Collected data
(** * fyzenor: a shallow embedding of the terminal file manager

    The development follows the C++ source of the file manager (the version
    with the asynchronous preview pipeline).  Each module embeds one part of
    the program:

    - [Size] and [Base64]: the free functions [formatSize] and
      [base64_encode];
    - [Kitty]: [sendKittyGraphics], the chunked graphics encoder;
    - [Path], [Fs], [Catalog]: paths, the file system as the program
      observes it, [FileEntry] and [loadDirectory];
    - [Manager]: the [FileManager] state with the clipboard operations and
      [goUp];
    - [Preview]: the preview cache, with [startAsyncPreview], the worker's
      commit, [drawFromCache] and [drawPreview];
    - [Toy]: a small file system on which the model runs in the examples;
    - [Browse], [Panes], [Pins], [TextJob]: the selection and navigation
      handlers, the panes of entries, the pinned directories and the text
      job of a preview worker;
    - [Base64Shape], [CatalogShape], [Render], [Scale], [Scenes]: the
      vocabulary of the further properties and more states for the
      examples.

    The properties come after the definitions, one module of facts for each
    part.

    Conventions.  [size_t] values are [nat]; [int] and [long long] values are
    [Z]; a [std::string] is a [string] (bytes are [ascii]); a [std::vector] is
    a [list]; a [std::set] is a [gset], iterated in the order of its keys
    ([set_keys]).  A library call that can throw returns an [option] or an
    [outcome]; an exception that nothing catches ends the handler with
    [None]. *)

From Stdlib Require Import ZArith Floats SpecFloat String Ascii List Lia Bool.
From Stdlib Require Import DecimalString.
From stdpp Require Import base option list sorting gmap strings.

Import ListNotations.

(** ** formatSize *)

Module Size.
Local Open Scope Z_scope.

(** [const char *units[] = {"B", "KB", "MB", "GB", "TB"}] *)
Definition units : list string := ["B"; "KB"; "MB"; "GB"; "TB"].

(** Reading [a[i]] with an [int] index; outside the array there is no
    defined value. *)
Definition array_get {A} (a : list A) (i : Z) : option A :=
  if i <? 0 then None else a !! Z.to_nat i.
(** ** [build] by the walk *)

Lemma length_root_graph f m fd md :
  length (nodes (root_graph f m fd md)) = 1%nat.
Proof. reflexivity. Qed.

Lemma outcome_Meets k t g r :
  Z.of_nat (length (nodes g) + k) <= INT_MAX ->
  outcome (Some (Meets k t)) g r -> r = Throw (unsupported_what t).
Proof.
  intros Hk H. unfold outcome in H. rewrite decide_True in H by exact Hk.
  exact H.
Qed.

Lemma outcome_Done k g r :
  Z.of_nat (length (nodes g) + k) <= INT_MAX ->
  outcome (Some (Done k)) g r ->
  exists g', r = Ok g' /\ length (nodes g') = (length (nodes g) + k)%nat.
Proof.
  intros Hk H. unfold outcome in H. rewrite decide_True in H by exact Hk.
  exact H.
Qed.

Lemma outcome_Throw w g what :
  outcome w g (Throw what) ->
  exists k t, w = Some (Meets k t) /\
    Z.of_nat (length (nodes g) + k) <= INT_MAX /\
    what = unsupported_what t.
Proof.
  unfold outcome. destruct w as [[k|k t]|].
  - destruct (decide _); [intros (g' & H & _)|intros H]; discriminate.
  - destruct (decide _) as [Hk|]; [|discriminate].
    intros [= ->]. exists k, t. split; [reflexivity|]. split; [exact Hk|].
    reflexivity.
  - intros [H|H]; discriminate.
Qed.

Lemma outcome_Ok w g g' :
  outcome w g (Ok g') ->
  exists k, w = Some (Done k) /\
    length (nodes g') = (length (nodes g) + k)%nat.
Proof.
  unfold outcome. destruct w as [[k|k t]|].
  - destruct (decide _); [|discriminate].
    intros (g1 & [= <-] & Hlen). exists k. split; [reflexivity|exact Hlen].
  - destruct (decide _); discriminate.
  - intros [H|H]; discriminate.
Qed.

Lemma build_walk_Meets fuel load f m fd md k t :
  load f = Built fd ->
  FindMessageTypeByName (message_types fd) m = Some md ->
  walk fuel (message_types fd) md = Some (Meets k t) ->
  Z.of_nat (1 + k) <= INT_MAX ->
  build fuel load f m = Throw (unsupported_what t).
Proof.
  intros Hl Hm Hw Hk.
  pose proof (build_outcome fuel load f m fd md Hl Hm) as H.
  rewrite Hw in H.
  apply (outcome_Meets k t (root_graph f m fd md)); [|exact H].
  rewrite length_root_graph. exact Hk.
Qed.

Lemma build_walk_Done fuel load f m fd md k :
  load f = Built fd ->
  FindMessageTypeByName (message_types fd) m = Some md ->
  walk fuel (message_types fd) md = Some (Done k) ->
  Z.of_nat (1 + k) <= INT_MAX ->
  exists g, build fuel load f m = Ok g /\ length (nodes g) = S k.
Proof.
  intros Hl Hm Hw Hk.
  pose proof (build_outcome fuel load f m fd md Hl Hm) as H.
  rewrite Hw in H.
  apply (outcome_Done k (root_graph f m fd md)) in H;
    [|rewrite length_root_graph; exact Hk].
  rewrite length_root_graph in H. exact H.
Qed.

Lemma build_Throw_walk fuel load f m fd md w :
  load f = Built fd ->
  FindMessageTypeByName (message_types fd) m = Some md ->
  build fuel load f m = Throw w ->
  exists k t, walk fuel (message_types fd) md = Some (Meets k t) /\
    Z.of_nat (1 + k) <= INT_MAX /\ w = unsupported_what t.
Proof.
  intros Hl Hm Hb.
  pose proof (build_outcome fuel load f m fd md Hl Hm) as H.
  rewrite Hb in H. apply outcome_Throw in H as (k & t & Hw & Hk & ->).
  rewrite length_root_graph in Hk. exists k, t. auto.
Qed.

Lemma build_Ok_walk fuel load f m fd md g :
  load f = Built fd ->
  FindMessageTypeByName (message_types fd) m = Some md ->
  build fuel load f m = Ok g ->
  exists k, walk fuel (message_types fd) md = Some (Done k) /\
    length (nodes g) = S k.
Proof.
  intros Hl Hm Hb.
  pose proof (build_outcome fuel load f m fd md Hl Hm) as H.
  rewrite Hb in H. apply outcome_Ok in H as (k & Hw & Hlen).
  rewrite length_root_graph in Hlen. exists k. auto.
Qed.

(** The builder returns on the schemas the walk gets through.  For a
    schema that was loaded: when the walk of the root message gets through
    within the depth, having made [made] nodes, and the states up to
    [1 + made] are within [int], [build] returns a graph of [1 + made]
    nodes; and a graph [build] returns is of this kind. *)
Theorem build_returns_what_the_walk_counts fuel load f m fd md :
  load f = Built fd ->
  FindMessageTypeByName (message_types fd) m = Some md ->
  (forall made,
     walk fuel (message_types fd) md = Some (Done made) ->
     Z.of_nat (1 + made) <= INT_MAX ->
     exists g, build fuel load f m = Ok g /\ length (nodes g) = S made /\
               stateCounter g = Z.of_nat (S made)) /\
  (forall g, build fuel load f m = Ok g ->
     exists made, walk fuel (message_types fd) md = Some (Done made) /\
       length (nodes g) = S made /\ stateCounter g = Z.of_nat (S made)).
Proof.
  intros Hl Hm. split.
  - intros made Hw Hmade.
    destruct (build_walk_Done fuel load f m fd md made Hl Hm Hw Hmade)
      as (g & Hb & Hlen).
    exists g. split; [exact Hb|]. split; [exact Hlen|].
    apply build_Inv in Hb as [HI _]. rewrite (inv_counter g HI), Hlen.
    reflexivity.
  - intros g Hb.
    destruct (build_Ok_walk fuel load f m fd md g Hl Hm Hb) as (made & Hw & Hlen).
    exists made. split; [exact Hw|]. split; [exact Hlen|].
    apply build_Inv in Hb as [HI _]. rewrite (inv_counter g HI), Hlen.
    reflexivity.
Qed.

Lemma build_returns_what_the_walk_counts_witness :
  walk 2 (message_types demo_file) RM = Some (Done 5) /\
  exists g, build 2 demo_load "demo.proto" "RM" = Ok g /\
            length (nodes g) = 6%nat /\ stateCounter g = 6.
Proof.
  split; [reflexivity|].
  destruct (build_returns_what_the_walk_counts 2 demo_load "demo.proto" "RM"
              demo_file RM eq_refl eq_refl) as [Hret _].
  apply (Hret 5%nat); [reflexivity|unfold INT_MAX; cbn; lia].
Defined.

(** The failures for which the generator throws; each is a
    [std::runtime_error], told from the others by its text only. *)
Inductive Failure : Type :=
| SchemaOpen
| SchemaParse
| SchemaBuild
| MessageNotFound
| UnsupportedType (t : FieldType).

Definition what_of (k : Failure) (fn m : string) : string :=
  match k with
  | SchemaOpen => "Unable to open proto file " +:+ fn
  | SchemaParse => "Unable to parse proto file " +:+ fn
  | SchemaBuild => "Unable to load proto file " +:+ fn
  | MessageNotFound => "Unable to find message type " +:+ m
  | UnsupportedType t => "Unsupported protobuf type " +:+ pretty (type_tag t)
  end.

(** When each failure occurs.  For a type without a node type: the walk
    of the root message comes to a field of that type, and the nodes made
    before it leave the counter of states an [int]. *)
Definition fails (load : string -> Loaded) (fn m : string) (k : Failure)
  : Prop :=
  match k with
  | SchemaOpen => load fn = CannotOpen
  | SchemaParse => load fn = CannotParse
  | SchemaBuild => load fn = CannotBuild
  | MessageNotFound =>
      exists fd, load fn = Built fd /\
        FindMessageTypeByName (message_types fd) m = None
  | UnsupportedType t =>
      exists fd md, load fn = Built fd /\
        FindMessageTypeByName (message_types fd) m = Some md /\
        exists depth made,
          walk depth (message_types fd) md = Some (Meets made t) /\
          Z.of_nat (1 + made) <= INT_MAX
  end.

Aim of the task:
From the records above, print exactly the lines that run from the line with "intros Hl Hm. split." to the line with "destruct (build_returns_what_the_walk_counts 2", inclusive.

Completed exercise:
  intros Hl Hm. split.
  - intros made Hw Hmade.
    destruct (build_walk_Done fuel load f m fd md made Hl Hm Hw Hmade)
      as (g & Hb & Hlen).
    exists g. split; [exact Hb|]. split; [exact Hlen|].
    apply build_Inv in Hb as [HI _]. rewrite (inv_counter g HI), Hlen.
    reflexivity.
  - intros g Hb.
    destruct (build_Ok_walk fuel load f m fd md g Hl Hm Hb) as (made & Hw & Hlen).
    exists made. split; [exact Hw|]. split; [exact Hlen|].
    apply build_Inv in Hb as [HI _]. rewrite (inv_counter g HI), Hlen.
    reflexivity.
Qed.

Lemma build_returns_what_the_walk_counts_witness :
  walk 2 (message_types demo_file) RM = Some (Done 5) /\
  exists g, build 2 demo_load "demo.proto" "RM" = Ok g /\
            length (nodes g) = 6%nat /\ stateCounter g = 6.
Proof.
  split; [reflexivity|].
  destruct (build_returns_what_the_walk_counts 2 demo_load "demo.proto" "RM"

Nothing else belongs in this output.